(** ** Residual-graph initialisation, exactly *)

(** A loop invariant that may speak about the elements visited so far. *)
Lemma forEach_prefix_invariant {A S : Type} (body : S → A → option S)
    (P : list A → S → Prop) (l : list A) (s s' : S) :
  P [] s →
  (∀ visited x st st',
     P visited st → body st x = Some st' → P (visited ++ [x]) st') →
  forEach body l s = Some s' → P l s'.
Proof.
  intros H0 Hstep.
  assert (∀ visited st, P visited st → forEach body l st = Some s' →
                        P (visited ++ l) s') as Hgen.
  { induction l as [|x l IH]; intros visited st Hst Hrun; simpl in Hrun.
    - simplify_eq. by rewrite app_nil_r.
    - destruct (body st x) as [st1|] eqn:E; simpl in Hrun; [|done].
      replace (visited ++ x :: l) with ((visited ++ [x]) ++ l)
        by by rewrite <- app_assoc.
      eapply IH; [|exact Hrun]. by eapply Hstep. }
  intros Hrun. by apply (Hgen [] s).
Qed.

Lemma initializeArc_eq (a : Arc) (s s' : FlowGraph) (rg : ResidualGraph) :
  residualGraph_ s = Some rg → initializeArc s a = Some s' →
  ∃ rg',
    residualGraph_ s' = Some rg' ∧ sameBase s s' ∧
    0 ≤ flowOf s a ≤ capacityOf s a ∧
    refreshed s rg' a ∧
    (∀ a' d, a' ≠ a → residualArc rg' a' d = residualArc rg a' d) ∧
    providedTokens (residualArc rg' a Forward) =
      expectedProvided s a ∪ providedTokens (residualArc rg a Forward) ∧
    forbiddenTokens (residualArc rg' a Backward) =
      expectedForbidden s a ∪ forbiddenTokens (residualArc rg a Backward) ∧
    providedTokens (residualArc rg' a Backward) =
      providedTokens (residualArc rg a Backward) ∧
    forbiddenTokens (residualArc rg' a Forward) =
      forbiddenTokens (residualArc rg a Forward).
Proof.
  intros Hrg H. unfold initializeArc in H.
  destruct (updateArc a s) as [s1|] eqn:E1; [|done]. simpl in H.
  pose proof (updateArc_Some _ _ _ E1) as [Hflow _].
  destruct (updateArc_residual_arcs a s s1 rg Hrg E1)
    as (rg1 & Hrg1 & Hb1 & Hfresh1 & Hother1).
  apply updateArc_eq in E1 as (rg0 & Hrg0 & _ & Es1).
  rewrite Hrg in Hrg0. injection Hrg0 as <-.
  unfold enableArc in H. rewrite Hrg1 in H. simpl in H.
  set (rg2 := rg_enableArc a Backward true (rg_enableArc a Forward true rg1))
    in H.
  assert (sameButEnabled rg1 rg2) as Hk2.
  { eapply sameButEnabled_trans; apply sameButEnabled_enableArc. }
  assert (∀ a' d, a' ≠ a → residualArc rg2 a' d = residualArc rg1 a' d)
    as Hother2.
  { intros a' d Hne. unfold rg2, rg_enableArc.
    rewrite !residualArc_modify_ne; [done | |]; intros [= ? ?]; by subst. }
  assert (providedTokens (residualArc rg1 a Forward) =
            providedTokens (residualArc rg a Forward) ∧
          forbiddenTokens (residualArc rg1 a Forward) =
            forbiddenTokens (residualArc rg a Forward) ∧
          providedTokens (residualArc rg1 a Backward) =
            providedTokens (residualArc rg a Backward) ∧
          forbiddenTokens (residualArc rg1 a Backward) =
            forbiddenTokens (residualArc rg a Backward)) as (Hp1 & Hf1 & Hp1' & Hf1').
  { rewrite Es1 in Hrg1. simpl in Hrg1. injection Hrg1 as <-.
    unfold rg_updateArc.
    rewrite !(residualArc_modify_ne _ a Backward a Forward) by done.
    by rewrite !residualArc_modify_eq. }
  destruct (Hk2 a Forward) as (Hc2 & Hcap2 & Hp2 & Hf2).
  destruct (Hk2 a Backward) as (Hc2' & Hcap2' & Hp2' & Hf2').
  assert (refreshed s rg2 a) as Hfresh2.
  { apply (refreshed_enabling s s rg1 rg2); done. }
  destruct (sameBase_fields _ _ Hb1)
    as (Hg & _ & _ & _ & _ & _ & _ & _ & Hp2d & Hd2p).
  unfold expectedProvided, expectedForbidden.
  revert H. simpl. rewrite Hg, Hp2d, Hd2p.
  destruct (duplicateToParentMap_ s !! _) as [parent|] eqn:Ed2p.
  - intros [= <-]. eexists. split; [reflexivity|]. split; [done|].
    split; [done|]. unfold rg_addProvidedToken.
    split.
    { destruct Hfresh2 as (? & ? & ? & ?). unfold refreshed.
      rewrite residualArc_modify_eq.
      by rewrite (residualArc_modify_ne _ a Forward a Backward) by done. }
    split.
    { intros a' d Hne. rewrite residualArc_modify_ne by (intros [= ? ?]; by subst).
      rewrite Hother2 by done. by apply Hother1. }
    rewrite residualArc_modify_eq.
    rewrite (residualArc_modify_ne _ a Forward a Backward) by done. simpl.
    rewrite Hp2, Hp1, Hf2', Hf1', Hp2', Hp1', Hf2, Hf1.
    repeat split; try done. by rewrite (left_id_L ∅ (∪)).
  - destruct (parentToDuplicateMap_ s !! _) as [dup|] eqn:Ep2d.
    + intros [= <-]. eexists. split; [reflexivity|]. split; [done|].
      split; [done|]. unfold rg_addForbiddenToken.
      split.
      { destruct Hfresh2 as (? & ? & ? & ?). unfold refreshed.
        rewrite residualArc_modify_eq.
        by rewrite (residualArc_modify_ne _ a Backward a Forward) by done. }
      split.
      { intros a' d Hne.
        rewrite residualArc_modify_ne by (intros [= ? ?]; by subst).
        rewrite Hother2 by done. by apply Hother1. }
      rewrite residualArc_modify_eq.
      rewrite (residualArc_modify_ne _ a Backward a Forward) by done. simpl.
      rewrite Hp2, Hp1, Hf2', Hf1', Hp2', Hp1', Hf2, Hf1.
      repeat split; try done. by rewrite (left_id_L ∅ (∪)).
    + intros [= <-]. exists rg2. split; [done|]. split; [done|].
      split; [done|]. split; [done|]. split.
      { intros a' d Hne. rewrite Hother2 by done. by apply Hother1. }
      rewrite Hp2, Hp1, Hf2', Hf1', Hp2', Hp1', Hf2, Hf1.
      by rewrite !(left_id_L ∅ (∪)).
Qed.
Lemma np_dot_other_length d1 d2 :
  length d1 ≠ length d2 -> Np.dot d1 d2 = Raise ValueError.
Proof.
  intros H. unfold Np.dot.
  destruct (Nat.eqb_spec (length d1) (length d2)); [contradiction|reflexivity].
Qed.

Lemma compare_faces_try_same_length d1 d2 tol :
  length d1 = length d2 ->
  FaceService.compare_faces_try linalg_norm d1 d2 tol
  = Ret {| Comparison.is_match :=
             Qle_bool (linalg_norm (zip_with Qminus d1 d2)) tol;
           Comparison.distance := linalg_norm (zip_with Qminus d1 d2);
           Comparison.similarity :=
             Np.div (fold_left Qplus (zip_with Qmult d1 d2) 0%Q)
                    (linalg_norm d1 * linalg_norm d2)%Q;
           Comparison.confidence :=
             py_max 0 (1 - linalg_norm (zip_with Qminus d1 d2) / 1.2)%Q;
           Comparison.tolerance_used := tol |}.
Proof.
  intros H. unfold FaceService.compare_faces_try.
  now rewrite np_sub_same_length, np_dot_same_length.
Qed.

Lemma compare_faces_try_other_length d1 d2 tol :
  length d1 ≠ length d2 ->
  ∃ e, FaceService.compare_faces_try linalg_norm d1 d2 tol = Raise e.
Proof.
  intros H. unfold FaceService.compare_faces_try.
  destruct (Np.sub d1 d2) as [diff|e]; simpl; [|eauto].
  rewrite np_dot_other_length by assumption. simpl. eauto.
Qed.



End CompareFaces.

(** ** find_matching_photos *)

Section FindMatchingPhotos.
Variable linalg_norm : list Q -> Q.
Implicit Types (self : FaceService.t) (d ud : list Q) (tol : Q)
         (p : Photo.t) (m : Matched.t) (coll : list Photo.t).

Local Abbreviation compare_faces := (FaceService.compare_faces linalg_norm).
Local Abbreviation match_photo := (FaceService.match_photo linalg_norm).
Local Abbreviation qualifies := (FaceService.qualifies linalg_norm).
Local Abbreviation find_matching_photos := (FaceService.find_matching_photos linalg_norm).

Lemma compare_faces_returns self ud d (tolerance : option Q) :
  ∃ r, compare_faces self ud d tolerance = Ret r.
Proof.
  unfold FaceService.compare_faces.
  destruct (FaceService.compare_faces_try _ _ _ _); simpl; eauto.
Qed.

(** A match comes from the [try] body, where [is_match] is the test
    [distance <= tolerance]. *)
Lemma compare_faces_match self ud d tol r :
  compare_faces self ud d (Some tol) = Ret r ->
  Comparison.is_match r = true ->
  length ud = length d
  ∧ r = {| Comparison.is_match := true;
           Comparison.distance := Comparison.distance r;
           Comparison.similarity := Comparison.similarity r;
           Comparison.confidence := Comparison.confidence r;
           Comparison.tolerance_used := tol |}
  ∧ (Comparison.distance r <= tol)%Q
  ∧ ∀ tol', (Comparison.distance r <= tol')%Q ->
      compare_faces self ud d (Some tol')
      = Ret {| Comparison.is_match := true;
               Comparison.distance := Comparison.distance r;
               Comparison.similarity := Comparison.similarity r;
               Comparison.confidence := Comparison.confidence r;
               Comparison.tolerance_used := tol' |}.
Proof.
  unfold FaceService.compare_faces. simpl.
  destruct (decide (length ud = length d)) as [Heq|Hne].
  - rewrite compare_faces_try_same_length by assumption. simpl.
    intros [= <-]. simpl. intros Hm.
    split; [assumption|]. split; [now rewrite Hm|].
    split; [now apply Qle_bool_iff|].
    intros tol' Hle. rewrite compare_faces_try_same_length by assumption.
    simpl. apply Qle_bool_iff in Hle. now rewrite Hle.
  - destruct (compare_faces_try_other_length linalg_norm ud d tol Hne) as [e ->].
    simpl. intros [= <-]. simpl. discriminate.
Qed.

Local Abbreviation passes := (FaceService.passes linalg_norm).

Lemma matched_photo_id p c :
  match Photo.id p with
  | Some id => ∃ m, FaceService.matched_photo p c = Ret m ∧ Matched.id m = id
  | None => FaceService.matched_photo p c = Raise KeyError
  end.
Proof.
  unfold FaceService.matched_photo. destruct (Photo.id p); simpl; eauto.
Qed.

(** One round of the loop: it appends the entry built for an item that
    passes the two gates and has an id, raises KeyError for an item that
    passes them without an id, and adds nothing otherwise. *)
Lemma match_photo_appends self ud tol acc p :
  match match_photo self ud tol acc p with
  | Ret out =>
      ∃ add, out = acc ++ add
        ∧ (∀ m, m ∈ add ↔ qualifies self ud tol p m)
        ∧ (passes self ud tol p -> is_Some (Photo.id p))
  | Raise e => e = KeyError ∧ passes self ud tol p ∧ Photo.id p = None
  end.
Proof.
  unfold FaceService.match_photo, FaceService.qualifies, FaceService.passes.
  destruct (Photo.descriptor p) as [[|x d]|] eqn:Hd.
  - exists []. rewrite app_nil_r. split; [reflexivity|]. split.
    + intros m. split; [intros H; inversion H|].
      intros (d' & c & [= <-] & Hne & _). contradiction.
    + intros (d' & c & [= <-] & Hne & _). contradiction.
  - destruct (compare_faces_returns self ud (x :: d) (Some tol)) as [c Hc].
    rewrite Hc. simpl.
    destruct (Comparison.is_match c) eqn:Hm;
      [destruct (Qle_bool 0.4 (Comparison.confidence c)) eqn:Hconf|].
    + destruct (compare_faces_match _ _ _ _ _ Hc Hm) as (_ & _ & Hle & _).
      apply Qle_bool_iff in Hconf.
      pose proof (matched_photo_id p c) as Hid.
      destruct (Photo.id p) as [id|] eqn:Hp.
      * destruct Hid as (m0 & Hm0 & _). rewrite Hm0. simpl.
        exists [m0]. split; [reflexivity|]. split; [|eauto].
        intros m. rewrite list_elem_of_singleton. split.
        -- intros ->. exists (x :: d), c. repeat split; auto; discriminate.
        -- intros (d' & c' & [= <-] & _ & Hc' & _ & _ & _ & Hm').
           assert (c' = c) as -> by congruence. congruence.
      * rewrite Hid. simpl. split; [reflexivity|]. split; [|reflexivity].
        exists (x :: d), c. repeat split; auto; discriminate.
    + exists []. rewrite app_nil_r. split; [reflexivity|]. split.
      * intros m. split; [intros H; inversion H|].
        intros (d' & c' & [= <-] & _ & Hc' & _ & _ & Hge & _).
        assert (c' = c) as -> by congruence.
        apply Qle_bool_iff in Hge. congruence.
      * intros (d' & c' & [= <-] & _ & Hc' & _ & Hge).
        assert (c' = c) as -> by congruence.
        apply Qle_bool_iff in Hge. congruence.
    + exists []. rewrite app_nil_r. split; [reflexivity|]. split.
      * intros m. split; [intros H; inversion H|].
        intros (d' & c' & [= <-] & _ & Hc' & Hm' & _).
        assert (c' = c) as -> by congruence. congruence.
      * intros (d' & c' & [= <-] & _ & Hc' & Hm' & _).
        assert (c' = c) as -> by congruence. congruence.
  - exists []. rewrite app_nil_r. split; [reflexivity|]. split.
    + intros m. split; [intros H; inversion H|].
      intros (d' & c & [=] & _).
    + intros (d' & c & [=] & _).
Qed.

Lemma for_each_match_photo self ud tol coll acc :
  match for_each (match_photo self ud tol) coll acc with
  | Ret out =>
      ∃ res, out = acc ++ res
        ∧ (∀ m, m ∈ res ↔ ∃ p, p ∈ coll ∧ qualifies self ud tol p m)
        ∧ (∀ p, p ∈ coll -> passes self ud tol p -> is_Some (Photo.id p))
  | Raise e =>
      e = KeyError
      ∧ ∃ p, p ∈ coll ∧ passes self ud tol p ∧ Photo.id p = None
  end.
Proof.
  revert acc. induction coll as [|p coll IH]; intros acc; simpl.
  - exists []. rewrite app_nil_r. split; [reflexivity|]. split.
    + intros m. split; [intros H; inversion H|].
      intros (p & Hp & _). inversion Hp.
    + intros p Hp. inversion Hp.
  - pose proof (match_photo_appends self ud tol acc p) as Hstep.
    destruct (match_photo self ud tol acc p) as [out|e]; simpl.
    + destruct Hstep as (add & -> & Hadd & Hid).
      specialize (IH (acc ++ add)).
      destruct (for_each (match_photo self ud tol) coll (acc ++ add))
        as [out|e].
      * destruct IH as (res & -> & Hres & Hids).
        exists (add ++ res). rewrite app_assoc. split; [reflexivity|]. split.
        -- intros m. rewrite elem_of_app, Hadd, Hres. split.
           ++ intros [Hq|(p' & Hp' & Hq)]; [exists p|exists p'];
                rewrite elem_of_cons; auto.
           ++ intros (p' & Hp' & Hq).
              apply elem_of_cons in Hp' as [->|Hp']; eauto.
        -- intros p' Hp'. apply elem_of_cons in Hp' as [->|Hp']; auto.
      * destruct IH as (-> & p' & Hp' & Hpass & Hnone).
        split; [reflexivity|]. exists p'. split; [now right|auto].
    + destruct Hstep as (-> & Hpass & Hnone).
      split; [reflexivity|]. exists p. split; [left|auto].
Qed.

(** C1.  On an initialised service, an entry is in the result of
    [find_matching_photos] exactly when it was built for an item of the
    collection whose comparison has [is_match] true (distance within the
    tolerance) and confidence at least 0.4; an item failing a gate adds
    nothing.  The result is in descending order of score.  The call
    returns exactly when every item that passes the two gates has an
    id. *)
Theorem find_matching_photos_gates self ud coll (tolerance : option Q) :
  FaceService.initialized self = true ->
  (∀ res, find_matching_photos self ud coll tolerance = Ret res ->
     (∀ m, m ∈ res ↔
        ∃ p d c, p ∈ coll
          ∧ Photo.descriptor p = Some d ∧ d ≠ []
          ∧ compare_faces self ud d
              (Some (default (FaceService.tolerance self) tolerance)) = Ret c
          ∧ Comparison.is_match c = true
          ∧ (Comparison.distance c
             <= default (FaceService.tolerance self) tolerance)%Q
          ∧ (0.4 <= Comparison.confidence c)%Q
          ∧ FaceService.matched_photo p c = Ret m)
     ∧ StronglySorted (ge_key Matched.score) res)
  ∧ ((∀ p, p ∈ coll ->
        passes self ud (default (FaceService.tolerance self) tolerance) p ->
        is_Some (Photo.id p))
     ↔ ∃ res, find_matching_photos self ud coll tolerance = Ret res).
Proof.
  intros Hinit. unfold FaceService.find_matching_photos. rewrite Hinit. simpl.
  pose proof (for_each_match_photo self ud
                (default (FaceService.tolerance self) tolerance) coll [])
    as Hloop.
  destruct (for_each _ coll []) as [out|e]; simpl.
  - destruct Hloop as (res & -> & Hres & Hids). simpl. split.
    + intros res' [= <-]. split.
      * intros m. rewrite elem_of_sort_desc, Hres.
        unfold FaceService.qualifies. split.
        -- intros (p & Hp & d & c & H). exists p, d, c. tauto.
        -- intros (p & d & c & Hp & H). exists p. split; [assumption|].
           exists d, c. exact H.
      * apply sort_desc_sorted.
    + split; [eauto|]. intros _. exact Hids.
  - destruct Hloop as (-> & p & Hp & Hpass & Hnone).
    split; [discriminate|]. split.
    + intros Hids. destruct (Hids p Hp Hpass) as [id Hid]. congruence.
    + intros [res [=]].
Qed.
(** C5 (amended): for a transcript of at least 60 countable words in
    which quantifiable-result language (such as "increased revenue by
    20%") and a STAR keyword are detected, whose structure score is at
    least 15 and which holds no hedging phrase, evaluated with
    [responseTime = 45]: clarity is 30, timing is 15, the bonuses are at
    least 20, the score is at least 75 and the feedback is the "Good
    response" or the "Excellent response" one.  The score is at least 85
    and the feedback the "Excellent response" one when, in addition,
    concrete-example language (such as the word "situation") is
    detected. *)
Theorem star_answer_score
        (toLowerCase : jsstring -> jsstring) (rnd : Q)
        (facial : list (Telemetry.Entry Telemetry.FacialData))
        (answer : jsstring) (question : option string) :
  let w := wordCountOf (trim answer) in
  let f := factorsOf toLowerCase facial answer 45 in
  let e := calculateRealisticScore toLowerCase rnd facial answer 45 question in
  60 <= w ->
  hasQuantifiableResults f = true ->
  hasSTARStructure f = true ->
  15 <= structureScore f ->
  hedges f = false ->
  clarityScoreOf w = 30 /\ timingScore f = 15 /\
  20 <= earnedPoints w f - clarityScoreOf w - structureScore f
        - timingScore f - nonverbalScore f /\
  75 <= score e /\
  (feedback e
   = "Good response with solid content. Could be enhanced with more specific examples."
   \/ feedback e
      = "Excellent response! Strong content with specific examples and clear impact.") /\
  (hasSpecificExamples f = true ->
   85 <= score e /\
   feedback e
   = "Excellent response! Strong content with specific examples and clear impact.").
Proof.
  intros w f e Hw Hq Hs Hst Hh.
  destruct (calculateRealisticScore_full toLowerCase rnd facial answer 45
              question ltac:(fold w; lia)) as (Escore & Efeed).
  fold w f e in Escore, Efeed.
  destruct (factorsOf_bounded toLowerCase facial answer 45) as (Bs & Bt & Bn).
  fold f in Bs, Bt, Bn.
  assert (Hc : clarityScoreOf w = 30).
  { unfold clarityScoreOf.
    destruct (Z.leb_spec 20 w), (Z.leb_spec 40 w), (Z.leb_spec 60 w); lia. }
  assert (Ht : timingScore f = 15) by reflexivity.
  pose proof (threshold_range (hasSpecificExamples f) 30 10 w ltac:(lia)) as R1.
  pose proof (threshold_range (2 <=? technicalTerms f) 35 5 w ltac:(lia)) as R4.
  assert (He : earnedPoints w f
               = 30 + structureScore f + 15 + nonverbalScore f
                 + (if hasSpecificExamples f && (30 <=? w) then 10 else 0)
                 + 10 + 10
                 + (if (2 <=? technicalTerms f) && (35 <=? w) then 5 else 0)).
  { unfold earnedPoints. rewrite Hc, Ht, Hq, Hs. cbn [andb].
    destruct (Z.leb_spec 25 w), (Z.leb_spec 40 w); lia. }
  assert (Hsettle : forall x, 0 <= x ->
            Z.min 100 (x - 5) <= settle w f x).
  { intros x Hx. unfold settle. cbv zeta. rewrite Hh, Hq.
    destruct (mostlyLowercase f), (hasSpecificExamples f);
      cbn [negb andb];
      destruct (Z.ltb_spec w 20), (Z.ltb_spec w 30); cbn [negb andb]; lia. }
  pose proof (Hsettle (earnedPoints w f) ltac:(lia)) as Hlow.
  fold (scoreFromFactors w f) in Hlow. rewrite <- Escore in Hlow.
  assert (H75 : 75 <= score e) by lia.
  repeat split; try assumption; try lia.
  - rewrite Efeed, <- Escore. unfold feedbackFor.
    destruct (Z.leb_spec 85 (score e)); [right; reflexivity|].
    destruct (Z.leb_spec 70 (score e)); [left; reflexivity | lia].
  - rewrite H in R1, He. cbn [andb] in *.
    destruct (Z.leb_spec 30 w); lia.
  - rewrite Efeed, <- Escore. unfold feedbackFor.
    rewrite H in R1, He. cbn [andb] in *.
    destruct (Z.leb_spec 30 w); [|lia].
    destruct (Z.leb_spec 85 (score e)); [reflexivity | lia].
Qed.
────────────────
■ Task brief ■
Nothing but the lines from the one holding "destruct (Z.leb_spec 30 w); [|lia]." through the last line of the data may be output, and each must match exactly.

■ The completed task ■
    destruct (Z.leb_spec 30 w); [|lia].
    destruct (Z.leb_spec 85 (score e)); [reflexivity | lia].
Qed.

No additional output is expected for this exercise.